E’ il caso ad esempio dell’India, della Turchia, del Brasile, del Vietnam, alcuni degli invitati dal titolare della Farnesina. Del resto, in una fase di turbolenze geopolitiche come la guerra in Ucraina, o la tensione nel Mar Rosso, un commercio “aperto” è secondo Roma uno degli antidoti per “fronteggiare le crisi”. Per consolidare e rilanciare il commercio globale il G7 concorda sulla necessità di modernizzare il Wto, che dopo 30 anni dalla sua istituzione mostra di essere un regolatore con meccanismi “un po’ obsoleti”, ha spiegato Tajani. In questa chiave i 7 rilanciano su una “riforma delle funzioni di monitoraggio, delibera, negoziazione e risoluzione delle controversie”. Regole certe per la fluidità dei commerci, che devono avere come condizione la definizione di un perimetro di gioco, il level play fielding. Da questo punto di vista l’attenzione delle principali economie va soprattutto alla concorrenza, spesso sleale, della Cina, con la sua sovraccapacità produttiva.

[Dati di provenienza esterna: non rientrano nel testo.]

Lemma Join_empty_sep l : Join l "" = cat l.
Proof.
  induction l as [|x [|y l] IH]; [done|cbn; by rewrite app_str_nil_r|]. rewrite Join_cons by done. by rewrite IH.
Qed.

Lemma Join_split n s sep : Join (split_fuel n s sep) sep = s.
Proof.
  revert s. induction n as [|n IH]; intros s; [done|]. cbn [split_fuel]. destruct (Index s sep) as [i|] eqn:E; [|done].
  rewrite Join_cons by apply split_fuel_nonempty. rewrite IH. apply Index_Some in E as (pre & post & -> & <-).
  rewrite str_take_app, (app_str_assoc pre sep post), <- length_app_str, str_drop_app. by rewrite app_str_assoc.
Qed.

(** No part contains the separator: the split is complete. *)
Lemma split_parts n s sep : sep <> "" -> (String.length s <= n)%nat ->
  Forall (fun part => Contains part sep = false) (split_fuel n s sep).
Proof.
  intros Hsep. revert s. induction n as [|n IH]; intros s Hn.
  - destruct s; [|simpl in Hn; lia]. constructor; [|constructor]. unfold Contains. by destruct sep.
  - cbn [split_fuel]. destruct (Index s sep) as [i|] eqn:E.
    + pose proof E as E'. apply Index_Some in E' as (pre & post & -> & <-). rewrite str_take_app.
      rewrite (app_str_assoc pre sep post), <- length_app_str, str_drop_app. constructor.
      * destruct (Contains pre sep) eqn:Ec; [|done]. apply Contains_spec in Ec as (a & b & ->). exfalso.
        rewrite <- !app_str_assoc in E. apply (Index_first _ _ _ a (b +:+ sep +:+ post)) in E; [|done].
        rewrite !length_app_str in E. destruct sep; [done|]. simpl in E. lia.
      * apply IH. rewrite !length_app_str in Hn. destruct sep; [done|]. simpl in Hn. lia.
    + constructor; [|constructor]. unfold Contains. by rewrite E.
Qed.

(** [split] then [join] with the same separator gives the text back; with a separator
    that is not empty no part still contains it. *)
Theorem Split_Join `{GoText} sep s (Hv : forall t, Sprint_v (AStr t) = t) :
  joinFunc sep (AStrs (splitFunc sep s)) = s /\
  (sep <> "" -> Forall (fun part => Contains part sep = false) (splitFunc sep s)).
Proof.
  unfold joinFunc, splitFunc, Split. cbn [elems]. rewrite <- list_fmap_compose.
  rewrite (list_fmap_ext _ id) by (intros; apply Hv). rewrite list_fmap_id. case_decide; subst.
  - split; [|done]. by rewrite Join_empty_sep, cat_chunks.
  - split; [apply Join_split|]. intros _. by apply split_parts.
Qed.

(** ** Slices of characters *)

Lemma rune_slice_spec s i j u : 0 <= i -> i <= j -> j <= Z.of_nat (List.length (runes s)) ->
  exists t, rune_slice (runes s) i j = Some t /\
    runes (t +:+ u) = take (Z.to_nat (j - i)) (drop (Z.to_nat i) (runes s)) ++ runes u.
Proof.
  intros Hi Hij Hj. unfold rune_slice. rewrite decide_True by done. eexists. split; [done|]. apply runes_encode.
  apply Forall_take, Forall_drop, runes_valid.
Qed.
(* ===== verification/TmplNum.v ===== *)
(** * internal/tmpl: the template functions on numbers (engine.go)

    Arithmetic on [float64] values and their texts: [formatNumber], [formatPercent],
    [formatBytes], [zeropad].  Floats are IEEE data of 53 bits; the operations of the
    language are those of [SpecFloat], comparisons with an integer constant and the
    functions of [math] are computed exactly.  Printing a float with the verb f is the
    exact decimal value rounded half to even, as strconv does it; what [Sprintf] makes
    of a precision that is negative or above a million is a parameter. *)
From S2P Require Import Prelude GoStrings GoValues Numbers RateLimit WfConfig SqlParams Executor TmplEngine ConfigLoad Metrics TmplFuncs.
From Stdlib Require Import SpecFloat.

(** ** Values *)

Definition toNumber `{FloatText} (v : any) : spec_float :=
  match v with
  | AInt n | AInt64 n => f64 n
  | AFloat n => n
  | AStr n => match ParseFloat n with Ok f => f | Err _ => S754_zero false end
  | _ => S754_zero false
  end.

Definition floatFunc `{FloatText} (v : any) : spec_float := toNumber v.

Definition isNumericFunc `{FloatText} (s : string) : bool := is_ok (ParseFloat s).

(** A finite float of sign [s] and magnitude [q], a whole number below 2^53 or one that
    was a float already; zero keeps the sign. *)
Definition whole (s : bool) (q : Z) : spec_float :=
  if decide (q = 0) then S754_zero s
  else let f := binary_normalize 53 1024 q 0 false in if s then SFopp f else f.
(* ===== verification/Encoding.v ===== *)
(** * internal/tmpl: encodings and digests (engine.go)

    The template functions that encode and decode texts: query escaping and base 64
    as the standard library defines them, and the digests in hexadecimal, whose hash
    functions are parameters of which only the length of the output is known. *)
From S2P Require Import Prelude GoStrings PublicID.

(** ** Percent encoding *)

(** The bytes [url.QueryEscape] leaves alone. *)
Definition unreserved (c : ascii) : bool :=
  in_range 48 57 c || in_range 65 90 c || in_range 97 122 c || bool_decide (c = "-" \/ c = "_" \/ c = "." \/ c = "~")%char.

Definition upper_hex (n : N) : ascii := ascii_of_N (if (n <? 10)%N then 48 + n else 55 + n).

Definition escape_byte (c : ascii) : string :=
  if unreserved c then String c ""
  else if decide (c = " "%char) then "+"
  else String "%" (String (upper_hex (byte c / 16)) (String (upper_hex (byte c `mod` 16)) "")).

Fixpoint QueryEscape (s : string) : string :=
  match s with "" => "" | String c s => escape_byte c +:+ QueryEscape s end.

(** The value of a hexadecimal digit of either case. *)
Definition unhex (c : ascii) : option N :=
  if in_range 48 57 c then Some (byte c - 48)%N
  else if in_range 97 102 c then Some (byte c - 87)%N
  else if in_range 65 70 c then Some (byte c - 55)%N
  else None.

(** [None] for a percent sign that two hexadecimal digits do not follow. *)
Fixpoint QueryUnescape (s : string) : option string :=
  match s with
  | "" => Some ""
  | String "%" s =>
    match s with
    | String a (String b s) => x ← unhex a; y ← unhex b; String (ascii_of_N (16 * x + y)) <$> QueryUnescape s
    | _ => None
    end
  | String "+" s => String " " <$> QueryUnescape s
  | String c s => String c <$> QueryUnescape s
  end.

Definition urlEncodeFunc (s : string) : string := QueryEscape s.
Definition urlDecodeFunc (s : string) : string := default s (QueryUnescape s).
Definition urlDecodeOrFunc (s defaultVal : string) : string := default defaultVal (QueryUnescape s).

(** ** Base 64 *)

Definition Base64Alphabet : string := "ABCDEFGHIJKLMNOPQRSTUVWXYZabcdefghijklmnopqrstuvwxyz0123456789+/".

Definition digit64 (n : N) : ascii := default "="%char (String.get (N.to_nat n) Base64Alphabet).

(** Three bytes give four digits; one or two bytes are padded. *)
Fixpoint EncodeToString (s : string) : string :=
  match s with
  | "" => ""
  | String a "" =>
    let v := (65536 * byte a)%N in
    String (digit64 (v / 262144)) (String (digit64 ((v / 4096) `mod` 64)) "==")
  | String a (String b "") =>
    let v := (65536 * byte a + 256 * byte b)%N in
    String (digit64 (v / 262144)) (String (digit64 ((v / 4096) `mod` 64)) (String (digit64 ((v / 64) `mod` 64)) "="))
  | String a (String b (String c s)) =>
    let v := (65536 * byte a + 256 * byte b + byte c)%N in
    String (digit64 (v / 262144)) (String (digit64 ((v / 4096) `mod` 64))
      (String (digit64 ((v / 64) `mod` 64)) (String (digit64 (v `mod` 64)) (EncodeToString s))))
  end.

(** The value of a digit, read off the ranges of the alphabet. *)
Definition undigit64 (c : ascii) : option N :=
  if in_range 65 90 c then Some (byte c - 65)%N
  else if in_range 97 122 c then Some (byte c - 71)%N
  else if in_range 48 57 c then Some (byte c + 4)%N
  else if decide (c = "+"%char) then Some 62%N
  else if decide (c = "/"%char) then Some 63%N
  else None.

(** Line breaks are skipped wherever they stand. *)
Fixpoint skip_breaks (s : string) : string :=
  match s with
  | "" => ""
  | String c s => if (byte c =? 10)%N || (byte c =? 13)%N then skip_breaks s else String c (skip_breaks s)
  end.

(** Groups of four digits; padding ends the text.  The spare bits of the last digit
    are not looked at. *)
Fixpoint decode_groups (s : string) : option string :=
  match s with
  | "" => Some ""
  | String a (String b (String c (String d s))) =>
    x ← undigit64 a; y ← undigit64 b;
    if decide (c = "="%char) then
      if decide (d = "="%char /\ s = "") then Some (String (ascii_of_N (4 * x + y / 16)) "") else None
    else
      z ← undigit64 c;
      let first := String (ascii_of_N (4 * x + y / 16)) ∘ String (ascii_of_N (16 * (y `mod` 16) + z / 4)) in
      if decide (d = "="%char) then
        if decide (s = "") then Some (first "") else None
      else
        w ← undigit64 d;
        (first ∘ String (ascii_of_N (64 * (z `mod` 4) + w))) <$> decode_groups s
  | _ => None
  end.

Definition DecodeString (s : string) : option string := decode_groups (skip_breaks s).

Definition base64EncodeFunc (s : string) : string := EncodeToString s.
Definition base64DecodeFunc (s : string) : string := default s (DecodeString s).
Definition base64DecodeOrFunc (s defaultVal : string) : string := default defaultVal (DecodeString s).

(** ** Digests *)

(** [hex.EncodeToString] *)
Fixpoint hex_text (s : string) : string :=
  match s with "" => "" | String c s => hex 2 (byte c) +:+ hex_text s end.

Class Digests := {
  sha256_Sum256 : string -> string;
  md5_Sum : string -> string;
  sha256_length : forall s, String.length (sha256_Sum256 s) = 32%nat;
  md5_length : forall s, String.length (md5_Sum s) = 16%nat;
}.

Definition sha256Func `{Digests} (s : string) : string := hex_text (sha256_Sum256 s).
Definition md5Func `{Digests} (s : string) : string := hex_text (md5_Sum s).
Definition hmacSHA256Func `{Hmac} (key message : string) : string := hex_text (hmac_sha256 key message).

(** ** Round trips *)

Lemma unescape_byte c s : QueryUnescape (escape_byte c +:+ s) = String c <$> QueryUnescape s.
Proof. by destruct c as [[] [] [] [] [] [] [] []]. Qed.

(** What an escaped text is made of. *)
Definition query_byte (c : ascii) : bool := unreserved c || bool_decide (c = "%" \/ c = "+")%char.

Lemma escape_byte_query c : str_all query_byte (escape_byte c) = true.
Proof. by destruct c as [[] [] [] [] [] [] [] []]. Qed.

(** An escaped text is made of bytes that a query may contain as they are, and is
    decoded to the text it came from. *)
Theorem urlEncode_roundtrip s d :
  str_all query_byte (urlEncodeFunc s) = true /\ urlDecodeFunc (urlEncodeFunc s) = s /\ urlDecodeOrFunc (urlEncodeFunc s) d = s.
Proof.
  unfold urlDecodeFunc, urlDecodeOrFunc, urlEncodeFunc. assert (QueryUnescape (QueryEscape s) = Some s) as ->.
  { induction s as [|c s IH]; [done|]. cbn [QueryEscape]. by rewrite unescape_byte, IH. }
  split; [|done]. induction s as [|c s IH]; [done|]. cbn [QueryEscape]. by rewrite str_all_app, escape_byte_query, IH.
Qed.

(** The 64 digits, checked one by one. *)
Lemma digit64_spec n : (n < 64)%N -> undigit64 (digit64 n) = Some n /\ digit64 n <> "="%char /\
  ((byte (digit64 n) =? 10)%N || (byte (digit64 n) =? 13)%N) = false.
Proof.
  intros Hn. assert (Forall (fun k => undigit64 (digit64 (N.of_nat k)) = Some (N.of_nat k) /\
    digit64 (N.of_nat k) <> "="%char /\
    ((byte (digit64 (N.of_nat k)) =? 10)%N || (byte (digit64 (N.of_nat k)) =? 13)%N) = false) (seq 0 64)) as Hall.
  { apply (bool_decide_unpack _). by vm_compute. }
  apply (Forall_forall _ (seq 0 64)) with (x := N.to_nat n) in Hall; [by rewrite N2Nat.id in Hall|].
  apply elem_of_seq. lia.
Qed.

Lemma skip_digit n s : (n < 64)%N -> skip_breaks (String (digit64 n) s) = String (digit64 n) (skip_breaks s).
Proof. intros (_ & _ & Hb)%digit64_spec. cbn [skip_breaks]. by rewrite Hb. Qed.

(** Recursion by three bytes. *)
Lemma triple_ind (P : string -> Prop) : P "" -> (forall a, P (String a "")) -> (forall a b, P (String a (String b ""))) ->
  (forall a b c s, P s -> P (String a (String b (String c s)))) -> forall s, P s.
Proof.
  intros H0 H1 H2 H3 s. remember (String.length s) as n eqn:E. revert s E.
  induction n as [n IH] using lt_wf_ind. intros s ->. destruct s as [|a [|b [|c s]]]; auto.
  apply H3. eapply IH; [|done]. simpl. lia.
Qed.

Lemma group_digits24 v : (v < 16777216)%N ->
  (v / 262144 < 64 /\ (v / 4096) `mod` 64 < 64 /\ (v / 64) `mod` 64 < 64 /\ v `mod` 64 < 64)%N.
Proof. intros. repeat split; try (by apply N.mod_lt). by apply N.Div0.div_lt_upper_bound. Qed.

(** The three bytes of a group, out of its four digits. *)
Lemma group_bytes (a b c : ascii) : let v := (65536 * byte a + 256 * byte b + byte c)%N in
  (v < 16777216 /\
   4 * (v / 262144) + (v / 4096) `mod` 64 / 16 = byte a /\
   16 * (((v / 4096) `mod` 64) `mod` 16) + ((v / 64) `mod` 64) / 4 = byte b /\
   64 * (((v / 64) `mod` 64) `mod` 4) + v `mod` 64 = byte c)%N.
Proof.
  intros v. pose proof (byte_lt a). pose proof (byte_lt b). pose proof (byte_lt c). unfold v.
  generalize dependent (byte a). generalize dependent (byte b). generalize dependent (byte c). clear. intros c Hc b Hb a Ha.
  split; [lia|]. split; [zify; Z.to_euclidean_division_equations; lia|]. split; zify; Z.to_euclidean_division_equations; lia.
Qed.

Lemma ascii_of_byte (c : ascii) n : n = byte c -> ascii_of_N n = c.
Proof. intros ->. apply ascii_N_embedding. Qed.

Lemma decode_EncodeToString s : DecodeString (EncodeToString s) = Some s.
Proof.
  unfold DecodeString. induction s as [|a|a b|a b c s IH] using triple_ind; [done|..]; cbn [EncodeToString].
  - destruct (group_bytes a Ascii.zero Ascii.zero) as (Hv & H1 & _). change (byte Ascii.zero) with 0%N in *.
    rewrite !N.mul_0_r, !N.add_0_r in *. destruct (group_digits24 _ Hv) as (Hx & Hy & _).
    rewrite !skip_digit by done. change (skip_breaks "==") with "==". change (skip_breaks "=") with "=". destruct (digit64_spec _ Hx) as [Ex _], (digit64_spec _ Hy) as [Ey _].
    cbn [decode_groups mbind option_bind]. rewrite Ex, Ey. cbn [decode_groups mbind option_bind]. by rewrite (ascii_of_byte a).
  - destruct (group_bytes a b Ascii.zero) as (Hv & H1 & H2 & _). change (byte Ascii.zero) with 0%N in *.
    rewrite !N.add_0_r in *. destruct (group_digits24 _ Hv) as (Hx & Hy & Hz & _).
    rewrite !skip_digit by done. change (skip_breaks "==") with "==". change (skip_breaks "=") with "=". destruct (digit64_spec _ Hx) as [Ex _], (digit64_spec _ Hy) as [Ey _], (digit64_spec _ Hz) as (Ez & Nz & _).
    cbn [decode_groups mbind option_bind]. rewrite Ex, Ey. cbn [decode_groups mbind option_bind]. rewrite decide_False by done. rewrite Ez.
    cbn [decode_groups mbind option_bind]. by rewrite (ascii_of_byte a), (ascii_of_byte b).
  - destruct (group_bytes a b c) as (Hv & H1 & H2 & H3). destruct (group_digits24 _ Hv) as (Hx & Hy & Hz & Hw).
    rewrite !skip_digit by done. change (skip_breaks "==") with "==". change (skip_breaks "=") with "=". destruct (digit64_spec _ Hx) as [Ex _], (digit64_spec _ Hy) as [Ey _],
      (digit64_spec _ Hz) as (Ez & Nz & _), (digit64_spec _ Hw) as (Ew & Nw & _).
    cbn [decode_groups mbind option_bind]. rewrite Ex, Ey. cbn [decode_groups mbind option_bind]. rewrite decide_False by done. rewrite Ez.
    cbn [decode_groups mbind option_bind]. rewrite decide_False by done. rewrite Ew. cbn [decode_groups mbind option_bind].
    rewrite IH. cbn. by rewrite (ascii_of_byte a), (ascii_of_byte b), (ascii_of_byte c).
Qed.

(** A text is got back from its base 64 form, also when that was broken into lines. *)
Theorem base64_roundtrip s broken d (Hb : skip_breaks broken = skip_breaks (base64EncodeFunc s)) :
  base64DecodeFunc broken = s /\ base64DecodeOrFunc broken d = s.
Proof.
  unfold base64DecodeFunc, base64DecodeOrFunc, DecodeString. rewrite Hb.
  fold (DecodeString (base64EncodeFunc s)). unfold base64EncodeFunc. by rewrite decode_EncodeToString.
Qed.

Definition hex_byte (c : ascii) : bool := in_range 48 57 c || in_range 97 102 c.

Lemma hex_text_spec s : str_all hex_byte (hex_text s) = true /\ String.length (hex_text s) = (2 * String.length s)%nat.
Proof.
  induction s as [|c s [IHa IHl]]; [done|]. cbn [hex_text]. rewrite str_all_app, length_app_str, IHl, IHa.
  assert (str_all hex_byte (hex 2 (byte c)) = true /\ String.length (hex 2 (byte c)) = 2%nat) as [-> ->]
    by (by destruct c as [[] [] [] [] [] [] [] []]).
  split; [done|]. cbn. lia.
Qed.

(** A digest is 64 or 32 hexadecimal digits whatever the text, so it can stand in a
    cache key or a path. *)
Theorem digests_spec `{Digests, Hmac} s key :
  (str_all hex_byte (sha256Func s) && str_all hex_byte (md5Func s) && str_all hex_byte (hmacSHA256Func key s)) = true /\
  String.length (sha256Func s) = 64%nat /\ String.length (md5Func s) = 32%nat /\ String.length (hmacSHA256Func key s) = 64%nat.
Proof.
  unfold sha256Func, md5Func, hmacSHA256Func.
  destruct (hex_text_spec (sha256_Sum256 s)) as [-> ->], (hex_text_spec (md5_Sum s)) as [-> ->],
    (hex_text_spec (hmac_sha256 key s)) as [-> ->].
  by rewrite sha256_length, md5_length, hmac_sha256_length.
Qed.

(** ** Evaluation at concrete inputs *)

Module Sample.
Example encoded : (base64EncodeFunc <$> [""; "f"; "fo"; "foo"; "foob"; "fooba"; "foobar"]) =
  [""; "Zg=="; "Zm8="; "Zm9v"; "Zm9vYg=="; "Zm9vYmE="; "Zm9vYmFy"].
Proof. by vm_compute. Qed.

(** Missing padding, text after the padding and a foreign byte are errors, and the
    text is returned as it is; spare bits are not. *)
Example decoded : (base64DecodeFunc <$> ["Zg="; "Zg==Zg=="; "Z.=="; "Zh=="], base64DecodeOrFunc "Zg" "no") =
  (["Zg="; "Zg==Zg=="; "Z.=="; "f"], "no").
Proof. by vm_compute. Qed.

Example queries : (urlEncodeFunc "a b&c=~%", urlDecodeFunc "a+b%26c%3d", urlDecodeFunc "100%", urlDecodeOrFunc "%zz" "-") =
  ("a+b%26c%3D~%25", "a b&c=", "100%", "-").
Proof. by vm_compute. Qed.

Lemma base64_roundtrip_witness : base64DecodeFunc ("Zm9v" +:+ chr 10 +:+ "YmFy") = "foobar".
Proof. by apply (base64_roundtrip "foobar" _ ""). Defined.
End Sample.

Nel comunicato finale di Villa San Giovanni c’è, non a caso, un passaggio sull’impegno “per contrastare le sovvenzioni industriali pervasive, opache e dannose, nonché le pratiche distorsive del mercato”. Altro tema connesso è quello della “sicurezza economica”, con la necessità riconosciuta di garantire “la costruzione di catene di approvvigionamento resilienti e affidabili”. La sfida è far fronte alla dipendenza di alcuni beni o merci soltanto da determinati Paesi, una situazione emersa durante la pandemia. Sempre riguardo alla sicurezza economica, l’Italia punta sulla difesa della “libertà di navigazione”, che trova spazio nel comunicato finale. Su tutte le rotte, a partire da quella di Suez minacciata dagli Houthi. Il G7 calabrese ha confermato di essere “contro i dazi, a meno che non siano indispensabili per garantire la reciprocità”, e su questo fronte un commercio più aperto, anche se regolato per sfuggire alla concorrenza sleale, è “vitale” per un Paese come l’Italia, che continua ad aumentare il volume del suo export, tanto da essere riuscita a diventare il quinto Paese a livello globale, superando la Corea del Sud.

La Farnesina ha tra i suoi asset di diplomazia il sostegno alla proiezione esterna delle aziende italiane nei mercati meno battuti come quelli dei Paesi dell’Indo-pacifico, mentre il ministro degli Esteri ha assicurato che continuerà ad “attaccare l’italian sounding”, tutelando così la qualità del vero Made in Italy. In Calabria è stato inagurato anche un altro format, ha rivendicato il vicepremier: “Ci siamo confrontati per la prima volta in modo diretto con il B7” (la comunità imprenditoriale del G7), perché “la cooperazione pubblico-privato è fondamentale in un settore così importante”. L’appuntamento di Villa San Giovanni e Reggio è servito poi per confermare la “rinnovata attenzione del governo per il sud”. Il porto di Gioia Tauro, visitato dai ministri del G7, è stato portato come esempio di un’eccellenza nella logistica, snodo commerciale per l’Europa ed il resto del mondo.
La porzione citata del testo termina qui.